Yet, as Mchangama vividly illustrates across time and diverse societies, for every action there is an equal and opposite reaction. Free speech entropy follows free speech expansion. “The leaders of any political system — no matter how enlightened,” Mchangama observes, “inevitably convince themselves that now freedom of speech has gone too far.” Coornhert was exiled, and his work was banned on numerous occasions. Sweden’s and Denmark’s experiments with press freedom didn’t last long as repressive rulers took control of the printing presses.

Every new communications technology “is inevitably disruptive and every new advancement — from the printing press to the internet — has been opposed by those whose institutional authority is vulnerable to being undermined by sudden change,” Mchangama writes.
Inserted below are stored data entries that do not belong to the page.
Lemma state_after_closed deserializeJson serializeJson p op s :
  write_closed p -> p (config s) -> p (config (state_after deserializeJson serializeJson op s)).
Proof.
  intros Hp Hs. unfold state_after.
  destruct op as [configData | field chat_id | message chat_id | chat_id | chat_id]; cbn [run_op].
  - pose proof (processBLEConfiguration_closed deserializeJson serializeJson configData p Hp s Hs) as H.
    unfold ends in H.
    destruct (processBLEConfiguration _ _ _ s); first [exact H | exact Hs].
  - pose proof (startEditMode_cfg field chat_id p (cfg_inv p) (cfg_inv p) s Hs) as H.
    unfold ends in H. destruct (startEditMode _ _ s); first [exact H | exact Hs].
  - pose proof (handleEditingInput_cfg message chat_id p (cfg_inv p) (cfg_inv p) s Hs) as H.
    unfold ends in H. destruct (handleEditingInput _ _ s); first [exact H | exact Hs].
  - destruct (confirmEdit_spec serializeJson chat_id s) as (s' & -> & Hc & _).
    rewrite Hc. destruct (confirm_ready _ _); [| exact Hs].
    destruct (apply_edit _ _ _) as [c' |] eqn:E; [| exact Hs].
    apply (wc_configVersion p Hp). apply (apply_edit_closed p _ _ _ _ Hp Hs E).
  - pose proof (cancelEdit_cfg chat_id p (cfg_inv p) (cfg_inv p) s Hs) as H.
    unfold ends in H. destruct (cancelEdit _ s); first [exact H | exact Hs].
Qed.

Lemma run_ops_closed deserializeJson serializeJson p ops : forall s,
  write_closed p -> p (config s) -> p (config (run_ops deserializeJson serializeJson ops s)).
Proof.
  induction ops as [| op ops IH]; intros s Hp Hs; [exact Hs |].
  cbn [run_ops]. apply IH; [exact Hp |]. apply state_after_closed; assumption.
Qed.

Lemma identity_kept_closed c : write_closed (identity_kept c).
Proof. split; intros; assumption. Qed.

(** X13. Whatever provisioning payloads and editing operations the device
    handles, in any order, its name, its PIN, the Telegram user, the
    personal chat id and the PIN flag stay what they were. *)
Theorem operations_keep_identity (deserializeJson : nat -> string -> option JsonDocument)
    (serializeJson : JsonDocument -> string) (ops : list ConfigOp) (s : State) :
  identity_kept (config s) (config (run_ops deserializeJson serializeJson ops s)).
Proof.
  apply run_ops_closed; [apply identity_kept_closed |]. repeat split.
Qed.

(** X14. A device without a personal chat id cannot be given a valid
    configuration by provisioning payloads and editing operations. *)
Theorem unowned_stays_invalid (deserializeJson : nat -> string -> option JsonDocument)
    (serializeJson : JsonDocument -> string) (ops : list ConfigOp) (s : State) :
  personalChatId (config s) = "" ->
  hasValidConfig (config (run_ops deserializeJson serializeJson ops s)) = false.
Proof.
  intros H.
  pose proof (run_ops_closed deserializeJson serializeJson (identity_kept (config s)) ops s
                (identity_kept_closed _)) as (_ & _ & _ & Hid & _); [repeat split |].
  rewrite hasValidConfig_andb, Hid, H. apply andb_false_r.
Qed.

Lemma unowned_stays_invalid_witness :
  let s := set_config (with_personalChatId "" demo_config) (demo_state 20000 []) in
  personalChatId (config s) = ""
  /\ hasValidConfig
       (config (run_ops demo_deserializeJson demo_serializeJson
                  [OpProvision "complete"; OpOpen "edit_alert" "1001"] s)) = false.
Proof.
  intros s. split; [reflexivity |].
  apply (unowned_stays_invalid demo_deserializeJson demo_serializeJson
           [OpProvision "complete"; OpOpen "edit_alert" "1001"] s).
  reflexivity.
Defined.

(** ** Buffers *)

Lemma strncpy_idem (n : nat) : forall src, strncpy (strncpy src n) n = strncpy src n.
Proof.
  induction n as [| n IH]; intros src; [destruct src; reflexivity |].
  destruct src as [| c rest]; [reflexivity |]. cbn [strncpy].
  destruct (is_nul c) eqn:E; [reflexivity |]. cbn [strncpy]. rewrite E, IH. reflexivity.
Qed.

Lemma fits_strncpy n src : fits n (strncpy src n).
Proof. apply strncpy_idem. Qed.

Lemma strncpy_length (n : nat) : forall src, (String.length (strncpy src n) <= n)%nat.
Proof.
  induction n as [| n IH]; intros src; [destruct src; cbn; lia |].
  destruct src as [| c rest]; [cbn; lia |]. cbn [strncpy].
  destruct (is_nul c); [cbn; lia |]. cbn [String.length]. specialize (IH rest). lia.
Qed.

Lemma fits_length n v : fits n v -> (String.length v <= n)%nat.
Proof. unfold fits. intros <-. apply strncpy_length. Qed.

Lemma fits_insert n (l : list string) i src :
  length l = 3%nat /\ Forall (fits n) l ->
  length (<[i := strncpy src n]> l) = 3%nat /\ Forall (fits n) (<[i := strncpy src n]> l).
Proof.
  intros [Hl Hf]. split; [rewrite length_insert; exact Hl |].
  apply Forall_insert; [exact Hf | apply fits_strncpy].
Qed.

Lemma buffers_ok_closed : write_closed buffers_ok.
Proof.
  split; intros; match goal with H : buffers_ok _ |- _ => destruct H end;
    split; cbn; try assumption; try apply fits_strncpy; try apply fits_insert;
    try assumption; try apply wrap32_range.
Qed.

(** ** Loading the configuration *)

Lemma loadDefaultConfig_eq s : loadDefaultConfig s = Running tt (after_default s).
Proof. reflexivity. Qed.

Lemma loadConfig_eq deserializeJson s :
  loadConfig deserializeJson s
  = Running tt (match stored_document deserializeJson (world s) with
                | Some doc => set_config (loaded_config doc (config s)) s
                | None => after_default s
                end).
Proof.
  unfold loadConfig, stored_document. rewrite bind_gets.
  destruct (spiffs_config (world s)) as [buf |]; [| reflexivity].
  destruct (2048 <? String.length buf)%nat; [reflexivity |].
  destruct (deserializeJson 2048%nat buf) as [doc |]; reflexivity.
Qed.

Lemma three_inserts {A} (l : list A) (x y z : A) :
  length l = 3%nat -> <[2%nat := z]> (<[1%nat := y]> (<[0%nat := x]> l)) = [x; y; z].
Proof. destruct l as [| a [| b [| c [| d l]]]]; intros H; try discriminate H; reflexivity. Qed.

Lemma loaded_config_wifiSSID doc c :
  length (wifiSSID c) = 3%nat ->
  wifiSSID (loaded_config doc c)
  = [strncpy (cstr_or doc "wifiSSID0" "") sz_wifi; strncpy (cstr_or doc "wifiSSID1" "") sz_wifi;
     strncpy (cstr_or doc "wifiSSID2" "") sz_wifi].
Proof. intros H. rewrite <- (three_inserts (wifiSSID c) _ _ _ H). reflexivity. Qed.

Lemma loaded_config_wifiPassword doc c :
  length (wifiPassword c) = 3%nat ->
  wifiPassword (loaded_config doc c)
  = [strncpy (cstr_or doc "wifiPassword0" "") sz_wifi;
     strncpy (cstr_or doc "wifiPassword1" "") sz_wifi;
     strncpy (cstr_or doc "wifiPassword2" "") sz_wifi].
Proof. intros H. rewrite <- (three_inserts (wifiPassword c) _ _ _ H). reflexivity. Qed.

Lemma loaded_config_buffers doc c :
  length (wifiSSID c) = 3%nat -> length (wifiPassword c) = 3%nat ->
  buffers_ok (loaded_config doc c).
Proof.
  intros Hs Hp. split;
    rewrite ?(loaded_config_wifiSSID doc c Hs), ?(loaded_config_wifiPassword doc c Hp);
    try (apply fits_strncpy);
    try (split; [reflexivity | repeat constructor; apply fits_strncpy]).
  apply wrap32_range.
Qed.

Lemma default_config_buffers w : buffers_ok (default_config w).
Proof.
  split; try (apply fits_strncpy); try reflexivity;
    try (split; [reflexivity | repeat constructor]).
  change (configVersion (default_config w)) with 1. lia.
Qed.

(** X15. [loadConfig] returns, and leaves a configuration of which every
    field is within its buffer, whatever the file holds. *)
Theorem loadConfig_buffers (deserializeJson : nat -> string -> option JsonDocument)
    (s : State) :
  length (wifiSSID (config s)) = 3%nat ->
  length (wifiPassword (config s)) = 3%nat ->
  exists s', loadConfig deserializeJson s = Running tt s' /\ buffers_ok (config s').
Proof.
  intros Hs Hp. rewrite loadConfig_eq. eexists. split; [reflexivity |].
  destruct (stored_document deserializeJson (world s)) as [doc |].
  - apply loaded_config_buffers; assumption.
  - apply default_config_buffers.
Qed.

Lemma loadConfig_buffers_witness :
  let s := boot (set_spiffs "complete" (demo_world 0 [])) in
  length (wifiSSID (config s)) = 3%nat
  /\ length (wifiPassword (config s)) = 3%nat
  /\ exists s', loadConfig demo_deserializeJson s = Running tt s' /\ buffers_ok (config s').
Proof.
  intros s. split; [reflexivity |]. split; [reflexivity |].
  apply (loadConfig_buffers demo_deserializeJson s); reflexivity.
Defined.

(** X16. The fields stay within their buffers through any run of
    provisioning payloads and editing operations. *)
Theorem operations_keep_buffers (deserializeJson : nat -> string -> option JsonDocument)
    (serializeJson : JsonDocument -> string) (ops : list ConfigOp) (s : State) :
  buffers_ok (config s) ->
  buffers_ok (config (run_ops deserializeJson serializeJson ops s)).
Proof. intros H. apply run_ops_closed; [apply buffers_ok_closed | exact H]. Qed.

Lemma demo_config_buffers : buffers_ok demo_config.
Proof. split; try reflexivity; try (split; [reflexivity | repeat constructor]). cbn. lia. Qed.

Lemma operations_keep_buffers_witness :
  let s := demo_state 20000 [] in
  buffers_ok (config s)
  /\ buffers_ok (config (run_ops demo_deserializeJson demo_serializeJson
                           [OpOpen "edit_alert" "1001"; OpSubmit "Intruder!" "1001";
                            OpConfirm "1001"] s)).
Proof.
  intros s. split; [exact demo_config_buffers |].
  apply (operations_keep_buffers demo_deserializeJson demo_serializeJson
           [OpOpen "edit_alert" "1001"; OpSubmit "Intruder!" "1001"; OpConfirm "1001"] s).
  exact demo_config_buffers.
Defined.

(** The length bounds behind [buffers_ok]: a field within its buffer is no
    longer than the buffer less the terminating NUL. *)
Lemma buffers_ok_lengths (c : SmartWitnessConfig) :
  buffers_ok c ->
  (String.length (deviceName c) <= 31 /\ String.length (friendlyName c) <= 63
   /\ String.length (devicePIN c) <= 3 /\ String.length (telegramToken c) <= 127
   /\ String.length (telegramUser c) <= 63 /\ String.length (personalChatId c) <= 31
   /\ String.length (familiarChatId c) <= 31 /\ String.length (vecinalChatId c) <= 31
   /\ String.length (alertMsg c) <= 99
   /\ Forall (fun v => String.length v <= 63) (wifiSSID c)
   /\ Forall (fun v => String.length v <= 63) (wifiPassword c))%nat.
Proof.
  intros [H1 H2 H3 [_ H4] [_ H5] H6 H7 H8 H9 H10 H11 _].
  repeat split; try (apply fits_length; assumption);
    (eapply Forall_impl; [eassumption | intros v Hv; apply (fits_length sz_wifi), Hv]).
Qed.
Always providing appropriate examples to illustrate his perspectives, he notes that in 1525 the great humanist scholar Erasmus of Rotterdam, himself a “prodigious writer,” lamented that printers “fill the world with pamphlets and books … foolish, ignorant, malignant, libelous, mad, impious and subversive.” In 1858, The New York Times worried that the transatlantic telegraph was “[s]uperficial, sudden, unsifted, too fast for the truth.” And in November 2020, even former President Barack Obama declared the information architecture of the internet “the single biggest threat to our democracy.”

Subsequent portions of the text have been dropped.